Exploring Consistent Feature Selection for Software Fault Prediction: An XAI-based model-agnostic Approach

Numerous Feature Selection (FS) techniques have been widely utilized in Software Engineering (SE) to enhance the predictive accuracy of Machine Learning (ML) models. However, how consistently these FS techniques extract features under various data changes (made to the training data) remains underexplored. While prior studies have assessed the stability of traditional FS techniques (e.g., Information Gain, Genetic Search, etc.), their findings remain limited. With the growing use of eXplainable Artificial Intelligence (XAI) in SE, it is important to assess the level of consistency of model-agnostic FS techniques to ensure their reliability within dynamic learning environments. This study evaluates the consistency of Permutation Feature Importance (PFI) and SHapley Additive exPlanations (SHAP), across five ML models, i.e., Linear Regression(LR). Multi-layer Perceptron (MLP), Random Forest (RF), Decision Trees (DT), Support Vector Machines(SVM), on six Software Fault Prediction datasets under various validation methods (such as 3-fold, Bootstrap etc.), data normalization, and dataset modifications.
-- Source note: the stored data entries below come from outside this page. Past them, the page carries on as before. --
(** The driver the package registers when the program starts *)
Definition New : SSHState :=
  {| ssh_username := DefaultUsername; ssh_password := ""; ssh_keyPath := DefaultSSHKey; sshConfig := None;
     ssh_specDir := ""; execPodNamespace := "" |}.

End SSH.
(** C23. With a token and without ssh, a successful pxctl command was run between the creation
    and the deletion of the admin context, each in a ready debug pod of the node and each
    without an error. *)
Theorem doCmd_context n o cmd (w : W) out w' :
  SSH.IsUsingSSH = false → SSH.needs_context (Getenv "PXCTL_AUTH_TOKEN") cmd = true →
  SSH.doCmd n o cmd false w = (Ok out, w') →
  ∃ (w1 w2 : W) created deleted,
    SSH.doCmdUsingPod n o (SSH.create_context (Getenv "PXCTL_AUTH_TOKEN")) false w = (Ok created, w1) ∧
    SSH.doCmdUsingPod n o cmd false w1 = (Ok out, w2) ∧
    SSH.doCmdUsingPod n o SSH.delete_context false w2 = (Ok deleted, w') ∧
    ran_in_pod n (SSH.create_context (Getenv "PXCTL_AUTH_TOKEN")) created w1 ∧
    ran_in_pod n cmd out w2 ∧ ran_in_pod n SSH.delete_context deleted w'.
Proof.
  intros Hs Hc. unfold SSH.doCmd. rewrite Hs, Hc. cbv zeta.
  intros ([] & w1 & (created & wc & Hcr & Hr)%bind_Ok_inv & Hd)%bind_Ok_inv. unfold mret, M_ret in Hr. simplify_eq.
  apply bind_Ok_inv in Hd as (o1 & w2 & Hcmd & Hd).
  apply bind_Ok_inv in Hd as ([] & w3 & (deleted & wd & Hdel & Hr)%bind_Ok_inv & Hd).
  unfold mret, M_ret in *. simplify_eq. exists w1, w2, created, deleted.
  split_and!; try done; by eapply doCmdUsingPod_Ok.
Qed.

(** When the command fails, its error is returned and the admin context stays. *)
Lemma doCmd_leaves_context n o cmd (w : W) created w1 e w2 :
  SSH.IsUsingSSH = false → SSH.needs_context (Getenv "PXCTL_AUTH_TOKEN") cmd = true →
  SSH.doCmdUsingPod n o (SSH.create_context (Getenv "PXCTL_AUTH_TOKEN")) false w = (Ok created, w1) →
  SSH.doCmdUsingPod n o cmd false w1 = (Err e, w2) →
  SSH.doCmd n o cmd false w = (Err e, w2).
Proof.
  intros Hs Hc Hcr Hcmd. unfold SSH.doCmd. rewrite Hs, Hc. cbv zeta.
  rewrite bind_assoc, (bind_Ok _ _ _ _ _ Hcr). by rewrite (bind_Ok _ _ _ w1 tt eq_refl), (bind_Err _ _ _ _ _ Hcmd).
Qed.
End debug_pods.

(** ** Block drives *)

(** A label as lsblk prints it: a pair or a flag *)
Inductive drive_label := Pair (k v : string) | Flag (f : string).

Definition label_text (l : drive_label) : string :=
  match l with Pair k v => k +:+ "=" +:+ v | Flag f => f end.
(* ===== verification/NodeVsphere.v ===== *)
(** drivers/node/vsphere/vsphere.go: the node driver for virtual machines of vSphere - the
    map from node names to machines, power operations, moving disks between machines and
    disks between datastores.  Commands on a node are those of the ssh driver it embeds.

    The govmomi library is the class [VsphereApi]; the driver's fields and the package's
    map of machines are [VsphereState]. *)

From Stdlib Require Import Ascii.
From S2P Require Import Prelude GoStrings Errors Effects Regexp Strconv Task OpenStorageApi NodeRegistry AutopilotRules SpecFactory PxDriver K8sObjects VolumeDrivers K8sSpecs K8sNodes K8sHelm K8sCreate K8sApps PxExpansion K8sAutopilot K8sCsi SchedOpsK8s NodeSSH.

(** ** Data *)

(** Machines and datastores are known by their references. *)
Record VirtualMachine := { vm_Ref : string; vm_Name : string }.
Record Datastore := { ds_Ref : string; ds_Name : string }.

(** The backing of a disk that is a flat file; the datastore is a pointer *)
Record FlatBacking := { FileName : string; b_Datastore : option string; b_Uuid : string }.

(** A disk: the unit number and the description are pointers; the backing may be of
    another type. *)
Record VirtualDisk := {
  disk_Key : Z;
  UnitNumber : option Z;
  CapacityInKB : Z;
  disk_Label : option string;
  disk_Backing : option FlatBacking;
}.

(** A device of a machine is a disk or something else. *)
Definition Device : Type := option VirtualDisk.

(** [VirtualMachineRelocateSpecDiskLocator] *)
Record DiskLocator := { DiskId : Z; loc_Datastore : string }.

(** [node.DriveConfig] and [node.DriveSet], the fields that are read *)
Record DriveConfig := { PXType : string; cfg_Labels : gmap string string }.
Record DriveSet := { Configs : gmap string DriveConfig; set_SchedulerNodeName : string; InstanceID : string }.

Inductive disk_operation := OpAdd | OpRemove.

(** A finder is made for a client and then bound to a datacenter, which may be nil. *)
Record Finder := { f_client : nat; f_dc : option string }.

Record VsphereState := {
  vsphereUsername : string;
  vspherePassword : string;
  vsphereHostIP : string;
  vmMap : gmap string VirtualMachine;
}.

Class VsphereWorld (W : Type) := {
  vs : W → VsphereState;
  set_vs : VsphereState → W → W;
}.

Class VsphereWorldLaws (W : Type) `{VsphereWorld W} : Prop := {
  vs_set_vs : ∀ s w, vs (set_vs s w) = s;
}.

(** The calls of the library.  The properties of a machine are the host name of its guest,
    the addresses of its networks and its devices, each behind a pointer; those of a
    datastore its capacity and free space, and the type and reference of its parent.
    [sort_Slice] is [sort.Slice] with the function that compares, which need not be stable;
    [range_sets] and [range_configs] are Go's orders of the maps. *)
Class VsphereApi (W : Type) := {
  url_Parse : string → outcome string;
  govmomi_NewClient : string → M W nat;
  DefaultDatacenter : nat → M W (option string * option error);
  DatacenterList : nat → M W (list string);
  VirtualMachineList : Finder → M W (list VirtualMachine);
  finder_VirtualMachine : Finder → string → M W VirtualMachine;
  finder_Datastore : Finder → string → M W Datastore;
  DatastoreList : Finder → M W (list Datastore);
  guest_HostName : VirtualMachine → M W (option string);
  guest_Net : VirtualMachine → M W (option (list (list string)));
  config_hardware : VirtualMachine → M W (option (list Device));
  vm_UUID : VirtualMachine → M W string;
  vm_Device : VirtualMachine → M W (list Device);
  PowerState : VirtualMachine → M W string;
  PowerOn : VirtualMachine → M W nat;
  PowerOff : VirtualMachine → M W nat;
  vm_Destroy : VirtualMachine → M W nat;
  WaitForResult : nat → M W unit;
  RebootGuest : VirtualMachine → M W unit;
  ShutdownGuest : VirtualMachine → M W unit;
  RemoveDevice : VirtualMachine → bool → VirtualDisk → M W unit;
  Reconfigure : VirtualMachine → disk_operation → VirtualDisk → M W nat;
  Relocate : VirtualMachine → list DiskLocator → M W nat;
  task_Wait : nat → M W unit;
  ds_summary : Datastore → M W (Z * Z);
  ds_parent : Datastore → M W (option (string * string));
  sort_Slice : (VirtualDisk → VirtualDisk → bool) → list VirtualDisk → list VirtualDisk;
  range_sets : gmap string DriveSet → list DriveSet;
  range_configs : gmap string DriveConfig → list (string * DriveConfig);
  show_vm : VirtualMachine → string;
}.
Lemma compatible_prefix prefix names (w : W) compat w' ds :
  Vsphere.GetCompatibleDatastores prefix names w = (Ok compat, w') → ds ∈ compat → HasPrefix (ds_Name ds) prefix = true.
Proof.
  unfold Vsphere.GetCompatibleDatastores. intros (all & w1 & _ & Hcomp)%bind_Ok_inv. case_decide; [done|].
  assert (compat = keep (λ ds, HasPrefix (ds_Name ds) prefix) all) as ->
    by (destruct (keep _ all); [done|]; unfold mret, M_ret in Hcomp; by simplify_eq).
  by intros [_ ?]%elem_of_keep.
Qed.

(** The disks of a machine need than the sum of their capacities. *)
Lemma total_size_sum devices :
  Vsphere.total_size devices = foldr Z.add 0 (CapacityInKB <$> Vsphere.disks_of devices).
Proof.
  unfold Vsphere.total_size. enough (∀ l t, foldl (λ t d, t + CapacityInKB d) t l = t + foldr Z.add 0 (CapacityInKB <$> l)) as Hg.
  { rewrite Hg. lia. }
  intros l. induction l as [|d l IH]; intros t; [cbn; lia|]. cbn [foldl]. rewrite IH, fmap_cons. cbn [foldr]. lia.
Qed.

End moving.
(* ===== verification/SchedGke.v ===== *)
(** drivers/scheduler/gke/gke.go: the Kubernetes scheduler on Google's cloud.  The state of
    the driver is the local component of the world, and [Init] of the embedded
    Kubernetes driver an argument. *)

From Stdlib Require Import Ascii.
From S2P Require Import Prelude GoStrings Errors Effects Strconv GoJson Task OpenStorageApi NodeRegistry PxDriver PureDevices SchedCloud.

Module Gke.

Definition defaultGkeUpgradeTimeout : Z := 90 * Minute.

Record Gke := { has_ops : bool; instanceGroup : string }.

Section gke.
Context {W : Type} `{PxWorld W} `{Shell W} `{CloudOps W} `{MapOrder W} (K8s_Init : M W unit).

Definition Init : M (W * Gke) unit :=
  _ ← up ops_New;
  g ← get_local;
  _ ← put_local {| has_ops := true; instanceGroup := instanceGroup g |};
  up K8s_Init.

(** The node group of the environment, or the default one *)
Definition set_group : M (W * Gke) Gke :=
  g ← get_local;
  let group := Getenv "INSTANCE_GROUP" in
  let g' := {| has_ops := has_ops g; instanceGroup := if decide (group = "") then "default-pool" else group |} in
  _ ← put_local g'; mret g'.

(** An operation of [ops], with its error wrapped *)
Definition with_ops {A} (msg : string) (m : M W A) : M (W * Gke) A :=
  g ← get_local;
  wrap_err (λ err, Errorf (msg +:+ Error err)) (need_ops (has_ops g) (up m)).

Definition upgradeGkeControlPlaneVersion (version : string) (timeout : Z) : M (W * Gke) unit :=
  with_ops ("failed to set version for GKE Control Plane to [" +:+ version +:+ "], Err: ")
    (SetClusterVersion version timeout).

Definition upgradeGkeNodeGroupVersion (nodeGroup version : string) (timeout : Z) : M (W * Gke) unit :=
  with_ops ("failed to set version for GKE Node Group [" +:+ nodeGroup +:+ "] to [" +:+ version +:+ "], Err: ")
    (SetInstanceGroupVersion nodeGroup version timeout).

Definition updateGkeNodeGroupUpgradeStrategy (nodeGroup upgradeStrategy : string) (timeout : Z) (surgeSetting : string) :
    M (W * Gke) unit :=
  with_ops ("failed to set upgrade strategy for GKE Node Group [" +:+ nodeGroup +:+ "] to [" +:+ upgradeStrategy +:+
            "], Err: ") (SetInstanceUpgradeStrategy nodeGroup upgradeStrategy timeout surgeSetting).

Definition UpgradeScheduler (version : string) : M (W * Gke) unit :=
  g ← set_group;
  _ ← upgradeGkeControlPlaneVersion version defaultGkeUpgradeTimeout;
  let strategy := Getenv "GKE_UPGRADE_STRATEGY" in
  let surge := Getenv "GKE_SURGE_VALUE" in
  let upgradeStrategy := if decide (strategy = "") then "surge" else strategy in
  let surgeSetting := if decide (surge = "") then "default" else surge in
  _ ← updateGkeNodeGroupUpgradeStrategy (instanceGroup g) upgradeStrategy defaultGkeUpgradeTimeout surgeSetting;
  upgradeGkeNodeGroupVersion (instanceGroup g) version defaultGkeUpgradeTimeout.

Definition SetASGClusterSize (perZoneCount timeout : Z) : M (W * Gke) unit :=
  g ← set_group;
  with_ops ("failed to set size of node pool " +:+ instanceGroup g +:+ ". Error: ")
    (SetInstanceGroupSize (instanceGroup g) perZoneCount timeout).

Definition GetASGClusterSize : M (W * Gke) Z :=
  g ← set_group;
  with_ops ("failed to get size of GKE Node Pool [" +:+ instanceGroup g +:+ "] Err: ")
    (GetInstanceGroupSize (instanceGroup g)).

Definition DeleteNode (n : Node) : M (W * Gke) unit :=
  g ← get_local;
  need_ops (has_ops g) (up (DeleteInstance (Name n) (Zone n) (10 * Minute))).

(** The zones of the nodes with the storage driver, each once, in the order of a map *)
Definition GetZones : M W (list string) :=
  storageDriverNodes ← registry_GetStorageDriverNodes;
  let nZones : gmap string bool := foldl (λ m n, <[Zone n := true]> m) ∅ storageDriverNodes in
  zones ← range_map bool nZones;
  mret (map fst zones).
End gke.
End Gke.

(** The zones that were put into the map *)
Lemma zones_of_spec l (m : gmap string bool) z :
  is_Some (foldl (λ m n, <[Zone n := true]> m) m l !! z) ↔ is_Some (m !! z) ∨ ∃ n, n ∈ l ∧ Zone n = z.
Proof.
  revert m. induction l as [|n l IH]; intros m; simpl; [set_solver|]. rewrite IH.
  destruct (decide (Zone n = z)) as [Hz|Hne].
  - rewrite Hz, lookup_insert_eq. split; [intros _|intros _; left; by eexists]. right. exists n. split; [left|done].
  - rewrite lookup_insert_ne by done. set_solver.
Qed.

(** On Google's cloud the zones are those of the nodes with the storage driver, each
    once. *)
Theorem Gke_GetZones_spec {W} `{PxWorldLaws W} `{MapOrderLaws W} (w : W) zones w' :
  Gke.GetZones w = (Ok zones, w') →
  NoDup zones ∧
  ∀ z, z ∈ zones ↔ ∃ n, n ∈ (map_to_list (nodeRegistry (px w))).*2 ∧ IsStorageDriverInstalled n = true ∧ Zone n = z.
Proof.
  unfold Gke.GetZones, registry_GetStorageDriverNodes. intros (ns & w1 & Hn & Hr)%bind_Ok_inv.
  apply bind_Ok_inv in Hn as (l & w2 & Hl & Hn). unfold_m. simplify_eq.
  destruct (range_nodes_spec w) as (l' & w3 & Hl' & Hp & _). rewrite Hl in Hl'. simplify_eq.
  cbv zeta in Hr. apply bind_Ok_inv in Hr as (zs & w4 & Hz & Hr). unfold_m. simplify_eq.
  match type of Hz with range_map bool ?m ?v = _ => set (nZones := m) in *; set (wz := v) in * end.
  destruct (range_map_spec bool nZones wz) as (zs' & w5 & Hz' & Hzp). rewrite Hz in Hz'. simplify_eq.
  change (map fst zs') with (zs'.*1). split.
  - rewrite Hzp. apply NoDup_fst_map_to_list.
  - intros z. rewrite Hzp. rewrite list_elem_of_fmap.
    transitivity (is_Some (nZones !! z)).
    + split.
      * intros ([k b] & -> & Hk%elem_of_map_to_list). by exists b.
      * intros [b Hb]. exists (z, b). split; [done|]. by apply elem_of_map_to_list.
    + unfold nZones. rewrite zones_of_spec. setoid_rewrite elem_of_keep. setoid_rewrite Hp.
      split; [intros [[? Hem]|(n & [? ?] & ?)]; [by rewrite lookup_empty in Hem|eauto]|intros (n & ? & ? & ?); right; eauto].
Qed.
The findings reveal that model-agnostic FS shows higher consistency than traditional FS techniques across all changes. In the case of validation-based consistency and using the SHAP, SVM and DT achieve the highest average feature consistency (100%), while MLP achieves the lowest (74.27%). Similarly, using PFI, LR, DT, and SVM achieves 100% consistency, whereas MLP remains the lowest consistency at 44.03%. In the case of data change-based consistency, using SHAP, MLP achieves the highest consistency (76.20%), whereas SVM has the lowest (70.98%). Using PFI, RF achieves the highest average consistency (77.24%), and MLP is the least consistent (44.93%). Similarly, in an overall comparison, both XAI-based techniques outperform traditional techniques, confirming their reliability for SFP tasks.